### Provided data
(* ===== verification/Seeder.v ===== *)
(** The merge and load phases of a seeding run ([bulk_sync/orchestrator/phases.js]) over
    the work directory: concatenation or reuse, format checks, the two sorts, the
    anti-join with its refusal of orphan spends, the derivation, and the load. *)

From S2P Require Import Prelude KeyCodec ValueCodec LevelDb Startup Parsing Wire AuxPow ChainParams.
From S2P Require Import Decoder RecordFiles Heap ExternalSort AntiJoin SeedStreams WorkDir DeriveKeys Loader.

#[local] Open Scope string_scope.
#[local] Open Scope nat_scope.
#[local] Open Scope list_scope.

Definition OUTPUTS_KEY_SIZE : nat := 36.
Definition SPENDS_KEY_SIZE : nat := 36.

(** * Finding and checking the streams *)

Fixpoint starts_with (pre s : string) : bool :=
  match pre, s with
  | EmptyString, _ => true
  | String a pre, String b s => bool_decide (a = b) && starts_with pre s
  | _, _ => false
  end.

(** [f.startsWith(prefix) && f.endsWith(suffix)], sorted by name. *)
Definition findFiles (dir : gmap string bytes) (prefix suffix : string) : list bytes :=
  let names := filter (fun f => starts_with prefix f && starts_with (rev_string suffix "") (rev_string f "") = true) (fst <$> map_to_list dir) in
  omap (fun f => dir !! f) (stable_sort from_latin1 names).

(** The first eight bytes of each stream; a shorter file has none. *)
Definition assertCurrentParseFormat (outputs spends meta : bytes) : res unit :=
  let current file magic := bool_decide (8 <= length file) && bool_decide (take 8 file = magic) in
  if negb (current outputs MAGIC_OUTPUTS) || negb (current spends MAGIC_SPENDS) || negb (current meta MAGIC_META)
  then Err (failure "Remove parsed and merge and run again so the blocks are dumped and parsed afresh.")
  else Ok tt.

(** Falls back on the current size when the field is absent or 0. *)
Definition readOutputsRecordSize (file : bytes) : Z :=
  if bool_decide (length (slice 28 32 file) < 4) then Z.of_nat OUTPUTS_RECORD_SIZE
  else let rs := unle (slice 28 32 file) in if bool_decide (0 < rs)%Z then rs else Z.of_nat OUTPUTS_RECORD_SIZE.

(** * The merge *)

(** The arguments of a run the merge and the load read. *)
Record seed_args := mkSeedArgs {
  ar_network : string; ar_from : Z; ar_to : option Z; ar_ramBudget : Z; ar_batchSize : nat; ar_removeSpent : bool;
  ar_cleanupThresholdMb : Z }.

Section merge.
Context {envs : Environment}.
Context (args : seed_args).

(** Whether the three concatenated files on disk are this run's. *)
Definition concatReusableForRun (d : work_dir) : res bool :=
  match wd_merge d !! "all-outputs.dat", wd_merge d !! "all-spends.dat", wd_merge d !! "all-meta.dat" with
  | Some outputs, Some spends, Some meta =>
      codes ← networkToCodes (ar_network args);
      let check file := validateConcatArtifact file codes (Some (ar_from args)) (ar_to args) in
      match check outputs, check spends, check meta with
      | Some outH, Some spdH, Some metaH =>
          let agrees h := bool_decide (dh_firstHeight h = dh_firstHeight outH) && bool_decide (dh_lastHeight h = dh_lastHeight outH) in
          Ok (agrees spdH && agrees metaH)
      | _, _, _ => Ok false
      end
  | _, _, _ => Ok false
  end.

Definition concatOrReuse : WM unit :=
  d ← (get : WM work_dir);
  concatReusable ← lift_res (concatReusableForRun d);
  if (concatReusable : bool) then mret tt
  else
    outputs ← lift_res (concatFilesWithHeader (findFiles (wd_parsed d) "outputs-" ".dat"));
    _ ← write_merge "all-outputs.dat" outputs;
    spends ← lift_res (concatFilesWithHeader (findFiles (wd_parsed d) "spends-" ".dat"));
    _ ← write_merge "all-spends.dat" spends;
    meta ← lift_res (concatFilesWithHeader (findFiles (wd_parsed d) "meta-" ".dat"));
    write_merge "all-meta.dat" meta.

Definition expectedSortedSize (input : bytes) : Z := len input - Z.of_nat HEADER_SIZE.

Definition sortedReusable (sortedName : string) (expSize : Z) (sourceHeader : dat_head) : WM bool :=
  gets (fun d => bool_decide (is_Some (wd_merge d !! sortedName)) && bool_decide (size_of sortedName d = expSize)
                 && checkSortedManifest sortedName sourceHeader d).

(** [sortOutputs] and [sortSpends]. *)
Definition sortStream (allName sortedName : string) (recordSize keySize : Z) (ramBudgetBytes : Z) : WM unit :=
  input ← read_merge allName;
  header ← lift_res (parseDatHeader input);
  reusable ← sortedReusable sortedName (expectedSortedSize input) header;
  if (reusable : bool) then mret tt
  else
    '(sorted, _) ← lift_res (externalSort (mkSort HEADER_SIZE recordSize keySize ramBudgetBytes false) input);
    _ ← write_merge sortedName sorted;
    writeSortedManifest sortedName header.

Definition sortOutputs (outputsRecordSize ramBudgetBytes : Z) : WM unit :=
  sortStream "all-outputs.dat" "outputs-sorted.dat" outputsRecordSize (Z.of_nat OUTPUTS_KEY_SIZE) ramBudgetBytes.

Definition sortSpends (ramBudgetBytes : Z) : WM unit :=
  sortStream "all-spends.dat" "spends-sorted.dat" (Z.of_nat SPENDS_RECORD_SIZE) (Z.of_nat SPENDS_KEY_SIZE) ramBudgetBytes.

Definition antiJoinLiveUtxos (outputsRecordSize : Z) : WM unit :=
  outputs ← read_merge "outputs-sorted.dat";
  spends ← read_merge "spends-sorted.dat";
  '(live, stats) ← lift_res (leftAntiJoin (mkJoin 0 (Z.to_nat outputsRecordSize) 0 SPENDS_RECORD_SIZE OUTPUTS_KEY_SIZE false) outputs spends);
  _ ← write_merge "live-utxos.dat" live;
  if bool_decide (0 < orphanSpends stats)%Z && bool_decide (ar_from args = 0%Z)
  then throw (failure "anti-join found orphan spends on a from-genesis run: outputs stream is incomplete, aborting before load")
  else mret tt.

Definition free_after (name : string) : WM unit := _ ← enqueue name; maybeFree (ar_cleanupThresholdMb args).

(** The callback of the derivation: inputs that are done with may go. *)
Definition derive_progress (phase : string) : WM unit :=
  if bool_decide (phase = "meta-done") then free_after "all-meta.dat"
  else if bool_decide (phase = "live-done") then free_after "live-utxos.dat"
  else if bool_decide (phase = "script-cand-raw-done") then
    _ ← enqueue "all-outputs.dat";
    _ ← when (ar_removeSpent args) (enqueue "spends-sorted.dat");
    maybeFree (ar_cleanupThresholdMb args)
  else if bool_decide (phase = "spends-done") then free_after "spends-sorted.dat"
  else mret tt.

Definition deriveLevelDbKeys (outputsRecordSize ramBudgetBytes : Z) : WM unit :=
  ctx ← lift_res (resolveDeriveOptions "all-meta.dat" "all-outputs.dat" "live-utxos.dat" "spends-sorted.dat" (ar_network args)
                    None (Some (ar_removeSpent args)) None ramBudgetBytes outputsRecordSize);
  deriveKeys derive_progress ctx.

Definition phaseMerge : WM unit :=
  _ ← concatOrReuse;
  let ramBudgetBytes := (ar_ramBudget args * 1024 * 1024)%Z in
  outputs ← read_merge "all-outputs.dat";
  spends ← read_merge "all-spends.dat";
  meta ← read_merge "all-meta.dat";
  _ ← lift_res (assertCurrentParseFormat outputs spends meta);
  let outputsRecordSize := readOutputsRecordSize outputs in
  if negb (bool_decide (outputsRecordSize = Z.of_nat OUTPUTS_RECORD_SIZE))
  then throw (failure "unexpected outputs record size")
  else
    _ ← sortOutputs outputsRecordSize ramBudgetBytes;
    _ ← sortSpends ramBudgetBytes;
    _ ← free_after "all-spends.dat";
    _ ← antiJoinLiveUtxos outputsRecordSize;
    _ ← free_after "outputs-sorted.dat";
    deriveLevelDbKeys outputsRecordSize ramBudgetBytes.
End merge.

(** * The load *)

Definition phaseLoad {node : Node} {DB : Type} `{LevelDb DB} (args : seed_args) (d : work_dir) : M load Z :=
  loadKeys (wd_keys d) (ar_batchSize args) (Some (ar_removeSpent args)) None.
(* ===== verification/StreamFacts.v ===== *)
(** What the parse of a range leaves in its three files: the outputs created, the spends
    made and the blocks themselves, in chain order, each as its fixed bytes. *)

From S2P Require Import Prelude KeyCodec ValueCodec LevelDb Store Outputs StoreFacts Rollback Parsing Apply Spend Block.
From S2P Require Import Wire AuxPow Decoder RecordFiles SeedStreams.

#[local] Open Scope string_scope.
#[local] Open Scope nat_scope.
#[local] Open Scope list_scope.

(** * Entries of the streams *)

(** A created output. *)
Record born := mkBorn {
  n_txid : bytes; n_vout : Z; n_value : Z; n_height : Z; n_script : bytes; n_block : bytes; n_coinbase : bool }.

Definition born_bytes (x : born) : bytes :=
  n_txid x ++ be 4 (n_vout x) ++ be 8 (n_value x) ++ be 4 (n_height x) ++ n_script x ++ n_block x
  ++ [if n_coinbase x then x01 else x00].

(** The widths of its fields. *)
Record born_ok (x : born) : Prop := {
  bn_txid : hash32 (n_txid x);
  bn_vout : u32 (n_vout x);
  bn_value : u64 (n_value x);
  bn_height : height_ok (n_height x);
  bn_script : hash32 (n_script x);
  bn_block : hash32 (n_block x);
}.

Definition born_op (x : born) : bytes * Z := (n_txid x, n_vout x).

(** A spend: outpoint and spender. *)
Record spent := mkSpent { q_txid : bytes; q_vout : Z; q_spender : bytes }.

Definition spent_bytes (x : spent) : bytes := q_txid x ++ be 4 (q_vout x) ++ q_spender x.
Definition spent_op (x : spent) : bytes * Z := (q_txid x, q_vout x).

Record spent_ok (x : spent) : Prop := { sn_txid : hash32 (q_txid x); sn_vout : u32 (q_vout x); sn_spender : hash32 (q_spender x) }.

Lemma length_born_bytes x : born_ok x -> length (born_bytes x) = OUTPUTS_RECORD_SIZE.
Proof. intros [H1 _ _ _ H2 H3]. unfold born_bytes. rewrite !length_app, !length_be, H1, H2, H3. done. Qed.

Lemma length_spent_bytes x : spent_ok x -> length (spent_bytes x) = SPENDS_RECORD_SIZE.
Proof. intros [H1 _ H2]. unfold spent_bytes. rewrite !length_app, length_be, H1, H2. done. Qed.

Section of_block.
Context {node : Node}.

Definition born_tx (b : block_data) (tx : transaction) : list born :=
  imap (fun i o => mkBorn (txid32 tx) (Z.of_nat i) (to_value o) (bd_height b) (sha256 (to_script o)) (h2b (bd_hash b))
                     (isCoinbaseTransaction tx)) (outs tx).

Definition born_of (b : block_data) : list born := flat_map (born_tx b) (bd_txs b).

Definition spent_tx (tx : transaction) : list spent :=
  (fun i => mkSpent (rev (ti_hash i)) (ti_index i) (txid32 tx)) <$> filter (fun i => skip_input i = false) (ins tx).

Definition spent_of (b : block_data) : list spent := flat_map spent_tx (bd_txs b).

Definition meta_bytes (b : block_data) : bytes :=
  be 4 (bd_height b) ++ be 4 (bd_time b) ++ h2b (bd_hash b) ++ h2b (bd_prev b)
  ++ be 4 (Z.of_nat (length (bd_txs b))) ++ concat (txids b).

Definition meta_of (b : block_data) : meta_block :=
  mkMeta (bd_height b) (bd_time b) (h2b (bd_hash b)) (h2b (bd_prev b)) (txids b).

(** The outputs are those of the live path, *)
Definition born_rec (x : born) : out_rec :=
  mkOut (n_txid x) (n_vout x) (n_script x) (output_val (n_value x) (n_height x) (n_txid x) (n_coinbase x)).
(** Ranges in height order concatenate to the range of all their blocks. *)
Lemma run_concatFiles p ps :
  pieces_ok None (p :: ps) -> u64 (total_count (p :: ps)) ->
  concatFilesWithHeader (piece_file magic c n rs <$> p :: ps) = Ok (piece_file magic c n rs (join_pieces p ps)).
Proof.
  intros (H1 & H2 & H3 & H4 & H5 & _ & H7) Ht. unfold concatFilesWithHeader. rewrite bool_decide_eq_false_2 by done.
  cbn [fmap list_fmap fold_res]. rewrite run_concatOne by done. cbn [mbind res_bind ct_out ct_first ct_total ct_maxLast ct_prevLast app].
  rewrite Z.max_r by (unfold u32 in *; lia). rewrite (run_concat_rest ps _ (pc_last p)); [|done|done|unfold u32 in *; lia|done|done].
  cbn [mbind res_bind ct_out ct_total ct_maxLast]. unfold patchOutputHeader, field_u32LE, field_u64LE, field_if.
  assert (El : List.last (pc_last <$> ps) (pc_last p) = pc_last (List.last ps p)).
  { clear. induction ps as [|q ps IH] in p |- *; [done|]. cbn [fmap list_fmap]. rewrite !last_shift. apply IH. }
  rewrite El. assert (Hu : u32 (pc_last (List.last ps p))).
  { clear -H2 H7. revert H2 H7. generalize (Some (pc_last p)) at 1. induction ps as [|q ps IH] in p |- *; intros o H2 H7; [done|].
    destruct H7 as (_ & ? & _ & _ & _ & _ & H7). rewrite last_shift. by apply (IH q (Some (pc_last q))). }
  rewrite !bool_decide_eq_true_2 by done. cbn [mbind res_bind]. unfold piece_file at 1. rewrite <- app_assoc, patch_last, patch_count by done.
  unfold piece_file, join_pieces. cbn [pc_first pc_last pc_count pc_body fmap list_fmap concat]. done.
Qed.
End concat.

### Task details
When you reach the line holding "Definition meta_bytes (b" in the records above, begin reproducing exactly, stop after the line holding "intros (H1 &", and output nothing else.

### Output for this task
Definition meta_bytes (b : block_data) : bytes :=
  be 4 (bd_height b) ++ be 4 (bd_time b) ++ h2b (bd_hash b) ++ h2b (bd_prev b)
  ++ be 4 (Z.of_nat (length (bd_txs b))) ++ concat (txids b).

Definition meta_of (b : block_data) : meta_block :=
  mkMeta (bd_height b) (bd_time b) (h2b (bd_hash b)) (h2b (bd_prev b)) (txids b).

(** The outputs are those of the live path, *)
Definition born_rec (x : born) : out_rec :=
  mkOut (n_txid x) (n_vout x) (n_script x) (output_val (n_value x) (n_height x) (n_txid x) (n_coinbase x)).
(** Ranges in height order concatenate to the range of all their blocks. *)
Lemma run_concatFiles p ps :
  pieces_ok None (p :: ps) -> u64 (total_count (p :: ps)) ->
  concatFilesWithHeader (piece_file magic c n rs <$> p :: ps) = Ok (piece_file magic c n rs (join_pieces p ps)).
Proof.
  intros (H1 & H2 & H3 & H4 & H5 & _ & H7) Ht. unfold concatFilesWithHeader. rewrite bool_decide_eq_false_2 by done.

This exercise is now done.